Research Paper Undergraduate 638 words

Second Coming Things Fall Apart

Last reviewed: March 26, 2007 ~4 min read

¶ … Second Coming

Things Fall Apart and "The Second Coming": Reflection Paper

That twenty centuries of stony sleep

Were vexed to nightmare by a rocking cradle,

And what rough beast, its hour come round at last,

Slouches towards Bethlehem to be born?

The "rough beast" of W.B. Yeats' poem "The Second Coming" might seem to have an obvious parallel with Okonkwo, the African patriarchal figure who raises his children and treats his three wives with harshness and cruelty. However, the notion of a nightmare childhood also suggests that the beast of the title has more than one parallel in the tale. Another human parallel is the character of Okonkwo's natural-born son Nwoye. Nwoye is constantly reminded as he is growing up that he is not as manly as his father would wish him to be, and his father openly favors Ikemefuna, an adopted son from a rival tribe, over his own boy.

Nwoye, despite the competition that might seem to arise from this relationship, befriends Ikemefuna, but even this familial relationship becomes fraught with misery after an oracle of the tribe decides that the adopted boy must die, and Okonkwo helps kill the young man, even though Ikemefuna identifies him as a father-figure. Thus, according to the religion of the tribe, Nwoye loses one of his few friends and advocates within his familial structure, a lesson that turns him against both his father and his native people's ways.

Natural born familial relations are associated with misery and death for Nwoye. The only person he feels any kinship with is not his own flesh and blood, and his father kills this brother figure. Nwoye is reminded that he does not measure up to his father's standards, and is taught to fear becoming like his own grandfather, whom Okonkwo sees as weak -- out of fear and out of his own unstable sense of identity.

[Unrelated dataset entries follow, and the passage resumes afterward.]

(* ===== verification/Qdisc.v ===== *)
(** * Traffic control

    crates/snare/src/qdisc.rs: the qdiscs of an interface, what a device starts with and what
    [RTM_NEWQDISC], [RTM_DELQDISC] and a dump do to and show of them; and of
    crates/snare/src/simhost.rs the requests that reach them ([change_qdisc], the qdisc branches of
    [netlink_reply]) and the dump ([build_getqdisc_dump]). *)

From S2P Require Import Prelude Method Bytes Netlink.

(** ** Constants *)

Definition TC_H_ROOT : Z := 0xFFFFFFFF.
Definition TC_H_INGRESS : Z := 0xFFFFFFF1.
Definition TC_H_MAJ_MASK : Z := 0xFFFF0000.
Definition TC_H_MIN_MASK : Z := 0x0000FFFF.
Definition NLM_F_REPLACE : Z := 0x100.
Definition NLM_F_EXCL : Z := 0x200.
Definition NLM_F_CREATE : Z := 0x400.
Definition TCA_KIND : Z := 1.
Definition TCA_OPTIONS : Z := 2.
Definition TCA_ETF_PARMS : Z := 1.
Definition TC_ETF_OFFLOAD_ON : Z := Z.shiftl 1 1.
Definition CLOCK_TAI : Z := 11.

Definition KINDS : list (list Z) :=
  bytes <$> ["pfifo_fast"; "pfifo"; "bfifo"; "noqueue"; "fq"; "fq_codel"; "codel"; "sfq"; "prio";
             "tbf"; "htb"; "mq"; "mqprio"; "taprio"; "etf"]%string.

(** ** State *)

Record Qdisc := mk_qdisc { kind : list Z; handle : Z; etf : option (Z * Z * Z) }.

#[export] Instance Qdisc_eq_dec : EqDecision Qdisc.
Proof. solve_decision. Defined.

Record NicQdiscs := mk_nic_qdiscs { root : Qdisc; children : gmap Z Qdisc }.

Record Device := mk_device {
  num_tx_queues : Z;
  real_tx_queues : Z;
  no_queue : bool;
  default_qdisc : list Z;
  etf_offload : option (list Z);
}.

(** ** [impl NicQdiscs] *)

Definition is_kind (k : list Z) (name : string) : bool := bool_decide (k = bytes name).

(** [default_for] *)
Definition default_for (dev : Device) (minor : Z) : Qdisc :=
  mk_qdisc (if minor <=? real_tx_queues dev then default_qdisc dev else bytes "pfifo_fast") 0 None.

(** [defaults] *)
Definition defaults (dev : Device) : gmap Z Qdisc :=
  list_to_map ((λ minor, (minor, default_for dev minor)) <$> seqZ 1 (as_u32 (num_tx_queues dev))).

(** [leaf], the closure of [initial] *)
Definition leaf (etf : option (Z * Z * Z)) (kind : list Z) : Qdisc :=
  mk_qdisc kind 0 (if is_kind kind "etf" then etf else None).

(** [initial] *)
Definition initial (dev : Device) (etf : option (Z * Z * Z)) : NicQdiscs :=
  if no_queue dev then mk_nic_qdiscs (leaf etf (bytes "noqueue")) ∅
  else if (1 <? num_tx_queues dev) && negb (is_kind (default_qdisc dev) "etf") then
    mk_nic_qdiscs (leaf etf (bytes "mq")) (defaults dev)
  else mk_nic_qdiscs (leaf etf (default_qdisc dev)) ∅.

(** [classful] *)
Definition classful (self : NicQdiscs) : bool :=
  let k := kind (root self) in is_kind k "mq" || is_kind k "mqprio" || is_kind k "taprio".

(** The [etf] parameters of [create] *)
Definition etf_parms {S} (dev : Device) (options : option (list Z)) (queue : option Z)
    : method S (Z * Z * Z) :=
  parms ← ok_or (o ← options; p ← find_attr o TCA_ETF_PARMS;
                 if (12 <=? length p)%nat then Some p else None) EINVAL;
  let delta := wrap_i32 (u32_at parms 0) in
  let clockid := wrap_i32 (u32_at parms 4) in
  let flags := u32_at parms 8 in
  fail_if (clockid <? 0) ENOTSUPP;;
  fail_if (negb (clockid =? CLOCK_TAI) || (delta <? 0)) EINVAL;;
  (if negb (Z.land flags TC_ETF_OFFLOAD_ON =? 0) then
     queues ← ok_or (etf_offload dev) EOPNOTSUPP;
     fail_if (negb (bool_decide (as_u16 (default 0 queue) ∈ queues))) EINVAL
   else mret tt);;
  mret (delta, clockid, flags).

(** [create] *)
Definition create {S} (dev : Device) (kind : list Z) (handle : Z) (options : option (list Z))
    (queue : option Z) : method S Qdisc :=
  fail_if (negb (bool_decide (kind ∈ KINDS))) ENOENT;;
  fail_if (is_kind kind "mq" && (bool_decide (is_Some queue) || (num_tx_queues dev <? 2)))
    EOPNOTSUPP;;
  etf ← (if is_kind kind "etf" then p ← etf_parms dev options queue; mret (Some p) else mret None);
  mret (mk_qdisc kind handle etf).

(** The kind a request names *)
Definition named_kind (attrs : list Z) : option (list Z) :=
  from_utf8_lossy ∘ until_nul <$> find_attr attrs TCA_KIND.

(** Whether to create, and whether that needs [NLM_F_CREATE], of [modify]; [inr] an error *)
Definition decide_create (existing : Qdisc) (flags handle_ : Z) (kind_ : option (list Z))
    : errno + option bool :=
  let present := negb (handle existing =? 0) in
  let differs := match kind_ with Some k => negb (bool_decide (k = kind existing)) | None => false end in
  let both a b := Z.land flags (Z.lor a b) =? Z.lor a b in
  if negb present || (handle_ =? 0) || negb (handle existing =? handle_) then
    if negb (handle_ =? 0) then
      if present && (Z.land flags NLM_F_REPLACE =? 0) then inl EEXIST
      else if negb (Z.land handle_ TC_H_MIN_MASK =? 0) then inl EINVAL
      else inr (Some true)
    else if negb present ||
            differs && (both NLM_F_CREATE NLM_F_REPLACE || both NLM_F_CREATE NLM_F_EXCL) then
      inr (Some true)
    else if differs &&
            (Z.land flags (Z.lor (Z.lor NLM_F_CREATE NLM_F_REPLACE) NLM_F_EXCL) =? 0) then
      inr (Some false)
    else inr None
  else inr None.

(** The queue a [modify] is for: [None] the root *)
Definition modify_queue (self : NicQdiscs) (dev : Device) (parent : Z) : errno + option Z :=
  if parent =? TC_H_ROOT then inr None
  else if (handle (root self) =? 0) ||
          negb (Z.land (handle (root self)) TC_H_MAJ_MASK =? Z.land parent TC_H_MAJ_MASK) then
    inl ENOENT
  else if negb (classful self) then inl EOPNOTSUPP
  else
    let minor := Z.land parent TC_H_MIN_MASK in
    if (minor =? 0) || (num_tx_queues dev <? minor) then inl ENOENT
    else inr (Some (minor - 1)).

(** [modify], on the table and the host's automatic handle *)
Definition modify (dev : Device) (flags handle_ parent : Z) (attrs : list Z)
    : method (NicQdiscs * Z) unit :=
  let kind_ := named_kind attrs in
  let options := find_attr attrs TCA_OPTIONS in
  fail_if (parent =? TC_H_INGRESS) EOPNOTSUPP;;
  fail_if (parent =? 0) (if handle_ =? 0 then EINVAL else ENOENT);;
  self ← get fst;
  queue ← lift (modify_queue self dev parent);
  existing ← unwrap (match queue with
                     | None => Some (root self)
                     | Some q => children self !! (q + 1)
                     end);
  let differs := match kind_ with Some k => negb (bool_decide (k = kind existing)) | None => false end in
  create_ ← lift (decide_create existing flags handle_ kind_);
  match create_ with
  | None =>
      fail_if (negb (Z.land flags NLM_F_EXCL =? 0)) EEXIST;;
      fail_if differs EINVAL;;
      fail_if (bool_decide (is_Some options) &&
               (is_kind (kind existing) "mq" || is_kind (kind existing) "etf")) EINVAL
  | Some needs_create_flag =>
      fail_if (needs_create_flag && (Z.land flags NLM_F_CREATE =? 0)) ENOENT;;
      k ← ok_or kind_ EINVAL;
      auto ← get snd;
      let next_auto := as_u32 (auto + 0x10000) in
      new ← create dev k (if negb (handle_ =? 0) then handle_ else next_auto) options queue;
      (if handle_ =? 0 then update (λ st, (fst st, next_auto)) else mret tt);;
      match queue with
      | None =>
          update (λ st, (mk_nic_qdiscs new
                           (if is_kind (kind new) "mq" then defaults dev else ∅), snd st))
      | Some q =>
          update (λ st, (mk_nic_qdiscs (root (fst st)) (<[q + 1 := new]> (children (fst st))), snd st))
      end
  end.

(** [delete] *)
Definition delete_qdisc (dev : Device) (handle_ parent : Z) : method NicQdiscs unit :=
  fail_if (parent =? 0) EINVAL;;
  self ← get (λ s, s);
  queue ← (if parent =? TC_H_ROOT then mret None
           else
             fail_if ((handle (root self) =? 0) ||
                      negb (Z.land (handle (root self)) TC_H_MAJ_MASK =? Z.land parent TC_H_MAJ_MASK) ||
                      negb (classful self)) ENOENT;;
             let minor := Z.land parent TC_H_MIN_MASK in
             fail_if ((minor =? 0) || (num_tx_queues dev <? minor)) ENOENT;;
             mret (Some minor));
  q ← unwrap (match queue with None => Some (root self) | Some m => children self !! m end);
  fail_if (negb (handle_ =? 0) && negb (handle q =? handle_)) EINVAL;;
  fail_if (handle q =? 0) ENOENT;;
  match queue with
  | None => update (λ _, initial dev None)
  | Some m => update (λ s, mk_nic_qdiscs (root s) (<[m := default_for dev m]> (children s)))
  end.

(** [listing] *)
Definition listing (self : NicQdiscs) (real_tx_queues : Z) : list (Z * Z * Qdisc) :=
  let major := Z.land (handle (root self)) TC_H_MAJ_MASK in
  (handle (root self), TC_H_ROOT, root self) ::
  (minor ← keys (children self);
   match children self !! minor with
   | Some q =>
       if negb (handle q =? 0) || (minor <=? real_tx_queues) then
         [(handle q, Z.lor major minor, q)]
       else []
   | None => []
   end).

(** ** The host's side *)

(** The fields of [NicState] the qdiscs use *)
Record nic := mk_nic {
  ifindex : Z; nic_tx_queues : Z; nic_num_tx_queues : Z; nic_no_queue : bool;
  nic_etf_offload : option (list Z); qdiscs : NicQdiscs;
}.

(** The fields of [HostState] the qdiscs use; [nics] in the order of the map *)
Record host := mk_host {
  net_admin : bool; nics : list nic; host_default_qdisc : list Z; qdisc_auto : Z;
}.

Definition device_of (h : host) (n : nic) : Device :=
  mk_device (nic_num_tx_queues n) (nic_tx_queues n) (nic_no_queue n) (host_default_qdisc h)
    (nic_etf_offload n).

Definition with_qdiscs (q : NicQdiscs) (n : nic) : nic :=
  mk_nic (ifindex n) (nic_tx_queues n) (nic_num_tx_queues n) (nic_no_queue n) (nic_etf_offload n) q.

(** What is left of the host after a request on the interface at [i] of its list *)
Definition put_nic (i : nat) (n : nic) (auto : Z) (h : host) : host :=
  mk_host (net_admin h) (<[i := n]> (nics h)) (host_default_qdisc h) auto.

(** The end of [change_qdisc]: the qdisc rules on the interface found *)
Definition apply_qdisc (new : bool) (flags handle_ parent : Z) (attrs : list Z) (i : nat) (n : nic)
    : method host unit := λ h,
  let dev := device_of h n in
  if new then
    let '(r, (q, auto)) := modify dev flags handle_ parent attrs (qdiscs n, qdisc_auto h) in
    (r, put_nic i (with_qdiscs q n) auto h)
  else
    let '(r, q) := delete_qdisc dev handle_ parent (qdiscs n) in
    (r, put_nic i (with_qdiscs q n) (qdisc_auto h) h).

(** [change_qdisc] *)
Definition change_qdisc (new : bool) (flags : Z) (req : list Z) : method host unit :=
  admin ← get net_admin;
  fail_if (negb admin) EPERM;;
  fail_if (length req <? 36)%nat EINVAL;;
  let ifindex_ := u32_at req 20 in
  let handle_ := u32_at req 24 in
  let parent := u32_at req 28 in
  let len := Nat.min (Nat.max (Z.to_nat (u32_at req 0)) 36) (length req) in
  let attrs := slice 36 len req in
  h ← get (λ h, h);
  i ← ok_or (position (λ n, ifindex n =? ifindex_) (nics h)) ENODEV;
  n ← unwrap (nics h !! i);
  apply_qdisc new flags handle_ parent attrs i n.

(** One [RTM_NEWQDISC] of a dump: its attributes, *)
Definition qdisc_attrs (body : list Z) (q : Qdisc) : list Z :=
  let body := push_rtattr body TCA_KIND (kind q) true in
  match etf q with
  | Some (delta, clockid, flags) =>
      let parms := to_ne_bytes 4 delta ++ to_ne_bytes 4 clockid ++ to_ne_bytes 4 flags in
      push_rtattr body TCA_OPTIONS (push_rtattr [] TCA_ETF_PARMS parms false) false
  | None => body
  end.

(** and the message. *)
Definition qdisc_body (n : nic) (entry : Z * Z * Qdisc) : list Z :=
  let '(handle, parent, q) := entry in
  qdisc_attrs ([0; 0; 0; 0] ++ to_ne_bytes 4 (ifindex n) ++ to_ne_bytes 4 handle ++
               to_ne_bytes 4 parent ++ to_ne_bytes 4 0) q.

Definition RTM_NEWQDISC : Z := 36.
Definition RTM_DELQDISC : Z := 37.
Definition RTM_GETQDISC : Z := 38.
Definition NLM_F_ACK : Z := 4.

(** [build_getqdisc_dump] *)
Definition build_getqdisc_dump (ns : list nic) (seq : Z) : list Z :=
  (n ← ns;
   entry ← listing (qdiscs n) (nic_tx_queues n);
   nl_message RTM_NEWQDISC NLM_F_MULTI seq (qdisc_body n entry)) ++
  nl_message NLMSG_DONE NLM_F_MULTI seq (to_ne_bytes 4 0).

(** The [RTM_NEWQDISC | RTM_DELQDISC] branch of [netlink_reply], for a request with a whole header;
    [None] a panic *)
Definition qdisc_reply (req : list Z) (h : host) : option (list Z) * host :=
  let ty := u16_at req 4 in
  let seq := u32_at req 8 in
  let flags := u16_at req 6 in
  let '(r, h) := change_qdisc (ty =? RTM_NEWQDISC) flags req h in
  let error code := Some (error_reply code req seq) in
  match r with
  | Panic => (None, h)
  | Ok _ => if Z.land flags NLM_F_ACK =? 0 then (Some [], h) else (error 0, h)
  | Err e => (error (errno_code e), h)
  end.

Both father and son for different reasons, reject their origins, and have a nightmare childhood. They are rocked by a hand of fear, not motherly nurturance. They are obsessed by their fears, of becoming like his father in the case of Okonkwo and of not becoming like his father in Nwoye's instance. However, Nwyoe, because of the cultural and political shifts endured by his native land, has another framework of self-definition that his father lacks -- the availability of another culture, namely that of the Christian missionaries who have come to the country. To find a new identity, Nwyoe literally as well as metaphorically slouches towards Bethlehem. Within the foreign doctrine of Christianity Nwoye finds a prop for his sense of self against which his father's African nationalism and masculinity ultimately proves to be powerless. Through the weakness advocated by Christianity (a false weakness, given the overarching ambitions of the missionaries to convert all African natives) Nwoye finally finds strength that his father's worldview cannot context.